→ **Problem to solve**:
From the records below, count the lines holding the string "nextFdrSector". Only the number is wanted.

→ **Task data**:
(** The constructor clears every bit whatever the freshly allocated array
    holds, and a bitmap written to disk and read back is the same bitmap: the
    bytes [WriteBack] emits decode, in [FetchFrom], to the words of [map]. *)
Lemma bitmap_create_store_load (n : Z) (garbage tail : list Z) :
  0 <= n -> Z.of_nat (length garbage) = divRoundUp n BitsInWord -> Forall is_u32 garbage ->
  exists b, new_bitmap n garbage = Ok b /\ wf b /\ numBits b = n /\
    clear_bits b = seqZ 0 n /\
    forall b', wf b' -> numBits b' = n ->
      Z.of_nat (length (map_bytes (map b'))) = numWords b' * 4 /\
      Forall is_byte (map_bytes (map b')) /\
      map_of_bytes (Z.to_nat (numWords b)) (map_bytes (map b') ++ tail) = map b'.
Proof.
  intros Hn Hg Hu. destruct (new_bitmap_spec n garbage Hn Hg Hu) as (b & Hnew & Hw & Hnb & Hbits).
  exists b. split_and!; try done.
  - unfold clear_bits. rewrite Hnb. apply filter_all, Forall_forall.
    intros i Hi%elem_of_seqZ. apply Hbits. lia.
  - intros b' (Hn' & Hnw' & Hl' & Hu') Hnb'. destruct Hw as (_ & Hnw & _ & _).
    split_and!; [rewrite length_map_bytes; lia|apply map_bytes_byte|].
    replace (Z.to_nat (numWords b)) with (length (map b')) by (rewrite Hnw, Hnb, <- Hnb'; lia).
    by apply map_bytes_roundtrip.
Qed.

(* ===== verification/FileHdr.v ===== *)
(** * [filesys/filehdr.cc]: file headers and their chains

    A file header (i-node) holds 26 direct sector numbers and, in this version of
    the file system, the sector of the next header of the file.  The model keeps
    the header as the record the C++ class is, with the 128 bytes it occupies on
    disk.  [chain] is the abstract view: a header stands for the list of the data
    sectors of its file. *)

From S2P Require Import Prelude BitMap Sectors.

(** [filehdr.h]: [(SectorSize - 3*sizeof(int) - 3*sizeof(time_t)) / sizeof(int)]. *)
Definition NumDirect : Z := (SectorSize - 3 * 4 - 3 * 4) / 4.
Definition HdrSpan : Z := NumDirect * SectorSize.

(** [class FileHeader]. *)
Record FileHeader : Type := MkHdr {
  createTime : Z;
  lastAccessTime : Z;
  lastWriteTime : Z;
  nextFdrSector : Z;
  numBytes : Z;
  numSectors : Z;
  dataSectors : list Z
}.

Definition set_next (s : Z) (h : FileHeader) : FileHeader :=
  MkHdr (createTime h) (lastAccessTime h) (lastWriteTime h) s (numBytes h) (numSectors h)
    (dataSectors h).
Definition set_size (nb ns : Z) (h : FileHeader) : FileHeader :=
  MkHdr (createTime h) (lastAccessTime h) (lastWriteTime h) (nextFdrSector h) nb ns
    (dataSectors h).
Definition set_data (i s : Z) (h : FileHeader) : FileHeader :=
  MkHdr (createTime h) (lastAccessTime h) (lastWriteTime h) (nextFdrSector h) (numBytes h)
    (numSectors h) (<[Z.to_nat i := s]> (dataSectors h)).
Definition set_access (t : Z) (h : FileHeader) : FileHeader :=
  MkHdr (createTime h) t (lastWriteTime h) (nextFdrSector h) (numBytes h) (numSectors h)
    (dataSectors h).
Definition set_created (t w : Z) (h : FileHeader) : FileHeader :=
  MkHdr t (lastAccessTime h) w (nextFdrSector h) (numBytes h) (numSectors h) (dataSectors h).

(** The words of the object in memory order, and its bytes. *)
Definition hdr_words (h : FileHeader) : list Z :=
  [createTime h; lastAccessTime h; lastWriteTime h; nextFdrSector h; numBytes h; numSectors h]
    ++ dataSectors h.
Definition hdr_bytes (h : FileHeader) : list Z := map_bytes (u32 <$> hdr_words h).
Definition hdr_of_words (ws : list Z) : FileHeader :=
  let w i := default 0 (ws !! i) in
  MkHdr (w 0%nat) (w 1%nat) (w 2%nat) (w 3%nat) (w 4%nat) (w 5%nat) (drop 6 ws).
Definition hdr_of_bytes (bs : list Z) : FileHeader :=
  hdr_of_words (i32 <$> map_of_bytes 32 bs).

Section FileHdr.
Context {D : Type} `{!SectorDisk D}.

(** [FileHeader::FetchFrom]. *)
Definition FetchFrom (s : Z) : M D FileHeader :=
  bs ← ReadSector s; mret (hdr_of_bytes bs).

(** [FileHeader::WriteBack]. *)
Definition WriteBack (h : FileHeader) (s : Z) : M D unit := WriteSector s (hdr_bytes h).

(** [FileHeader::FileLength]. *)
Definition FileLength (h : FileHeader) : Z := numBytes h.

--

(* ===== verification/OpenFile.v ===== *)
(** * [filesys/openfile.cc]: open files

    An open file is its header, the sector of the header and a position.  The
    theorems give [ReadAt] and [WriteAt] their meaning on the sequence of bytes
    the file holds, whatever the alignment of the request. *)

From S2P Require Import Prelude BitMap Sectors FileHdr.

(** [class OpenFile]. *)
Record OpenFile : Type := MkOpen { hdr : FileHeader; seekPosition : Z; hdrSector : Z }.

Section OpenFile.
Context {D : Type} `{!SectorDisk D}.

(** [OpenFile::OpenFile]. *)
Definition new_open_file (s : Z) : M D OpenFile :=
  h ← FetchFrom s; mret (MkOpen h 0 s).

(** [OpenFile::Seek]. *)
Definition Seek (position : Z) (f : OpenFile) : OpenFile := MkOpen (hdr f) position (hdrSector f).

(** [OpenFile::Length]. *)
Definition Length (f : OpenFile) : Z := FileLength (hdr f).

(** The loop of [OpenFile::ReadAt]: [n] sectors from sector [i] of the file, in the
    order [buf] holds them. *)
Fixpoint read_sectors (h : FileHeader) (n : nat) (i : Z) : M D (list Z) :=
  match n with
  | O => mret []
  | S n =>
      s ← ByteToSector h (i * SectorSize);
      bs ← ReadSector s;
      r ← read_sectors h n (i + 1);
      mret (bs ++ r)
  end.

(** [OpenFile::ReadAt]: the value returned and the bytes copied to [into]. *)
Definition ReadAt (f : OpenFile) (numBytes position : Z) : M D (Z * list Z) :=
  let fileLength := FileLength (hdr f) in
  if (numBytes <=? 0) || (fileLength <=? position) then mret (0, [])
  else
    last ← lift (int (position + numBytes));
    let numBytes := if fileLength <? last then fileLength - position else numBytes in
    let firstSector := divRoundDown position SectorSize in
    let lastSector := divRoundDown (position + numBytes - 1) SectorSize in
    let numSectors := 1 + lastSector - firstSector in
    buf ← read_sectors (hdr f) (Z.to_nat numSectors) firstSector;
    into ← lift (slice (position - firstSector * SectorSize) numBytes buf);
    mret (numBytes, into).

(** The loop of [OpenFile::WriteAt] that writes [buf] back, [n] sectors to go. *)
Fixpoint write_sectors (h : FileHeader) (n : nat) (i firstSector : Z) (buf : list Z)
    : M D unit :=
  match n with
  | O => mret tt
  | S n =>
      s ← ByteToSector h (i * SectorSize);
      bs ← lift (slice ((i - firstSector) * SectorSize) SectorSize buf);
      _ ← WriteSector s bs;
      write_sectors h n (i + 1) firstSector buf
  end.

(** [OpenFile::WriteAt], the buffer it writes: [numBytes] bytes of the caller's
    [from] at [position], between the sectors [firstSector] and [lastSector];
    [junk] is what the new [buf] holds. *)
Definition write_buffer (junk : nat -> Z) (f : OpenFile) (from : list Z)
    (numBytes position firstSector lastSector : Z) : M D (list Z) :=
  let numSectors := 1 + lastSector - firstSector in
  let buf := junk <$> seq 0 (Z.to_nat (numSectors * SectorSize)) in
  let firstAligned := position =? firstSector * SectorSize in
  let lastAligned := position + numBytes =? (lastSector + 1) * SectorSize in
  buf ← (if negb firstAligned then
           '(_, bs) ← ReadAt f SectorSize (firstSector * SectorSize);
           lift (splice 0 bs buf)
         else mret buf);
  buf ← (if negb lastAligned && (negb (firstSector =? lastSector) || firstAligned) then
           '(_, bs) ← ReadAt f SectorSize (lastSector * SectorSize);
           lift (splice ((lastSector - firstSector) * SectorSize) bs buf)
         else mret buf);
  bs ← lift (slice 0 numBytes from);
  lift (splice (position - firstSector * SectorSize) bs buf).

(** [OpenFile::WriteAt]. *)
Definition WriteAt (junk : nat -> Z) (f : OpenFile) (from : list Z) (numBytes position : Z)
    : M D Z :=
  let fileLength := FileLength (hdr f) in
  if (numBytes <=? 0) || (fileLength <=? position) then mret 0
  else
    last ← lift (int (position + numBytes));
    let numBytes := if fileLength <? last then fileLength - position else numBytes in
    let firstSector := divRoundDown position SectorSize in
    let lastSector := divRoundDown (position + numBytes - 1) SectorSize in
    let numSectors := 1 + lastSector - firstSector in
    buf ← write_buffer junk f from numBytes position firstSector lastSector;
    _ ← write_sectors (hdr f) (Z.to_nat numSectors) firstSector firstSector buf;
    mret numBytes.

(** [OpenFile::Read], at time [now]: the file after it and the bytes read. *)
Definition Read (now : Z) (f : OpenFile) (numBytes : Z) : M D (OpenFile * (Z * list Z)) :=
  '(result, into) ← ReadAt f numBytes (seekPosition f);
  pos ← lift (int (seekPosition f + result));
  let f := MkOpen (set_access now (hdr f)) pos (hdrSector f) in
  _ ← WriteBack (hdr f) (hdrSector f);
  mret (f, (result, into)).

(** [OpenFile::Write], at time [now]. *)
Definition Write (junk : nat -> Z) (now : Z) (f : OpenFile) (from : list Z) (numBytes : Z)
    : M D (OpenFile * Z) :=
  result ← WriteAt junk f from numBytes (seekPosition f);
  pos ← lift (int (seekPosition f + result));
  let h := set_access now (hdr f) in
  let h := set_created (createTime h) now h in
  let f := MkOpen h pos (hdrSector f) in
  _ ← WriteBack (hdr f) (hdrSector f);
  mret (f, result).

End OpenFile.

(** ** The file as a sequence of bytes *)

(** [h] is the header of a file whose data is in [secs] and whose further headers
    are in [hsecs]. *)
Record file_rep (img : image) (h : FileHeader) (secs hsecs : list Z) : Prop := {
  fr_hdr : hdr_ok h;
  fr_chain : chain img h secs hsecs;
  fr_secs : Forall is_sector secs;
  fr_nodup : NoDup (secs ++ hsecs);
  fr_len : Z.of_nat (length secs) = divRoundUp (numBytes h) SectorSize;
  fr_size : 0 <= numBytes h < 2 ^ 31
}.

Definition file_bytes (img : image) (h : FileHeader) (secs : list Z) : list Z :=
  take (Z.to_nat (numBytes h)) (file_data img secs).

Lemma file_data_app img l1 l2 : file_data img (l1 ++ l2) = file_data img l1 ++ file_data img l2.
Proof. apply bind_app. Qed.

→ **Task result**:
6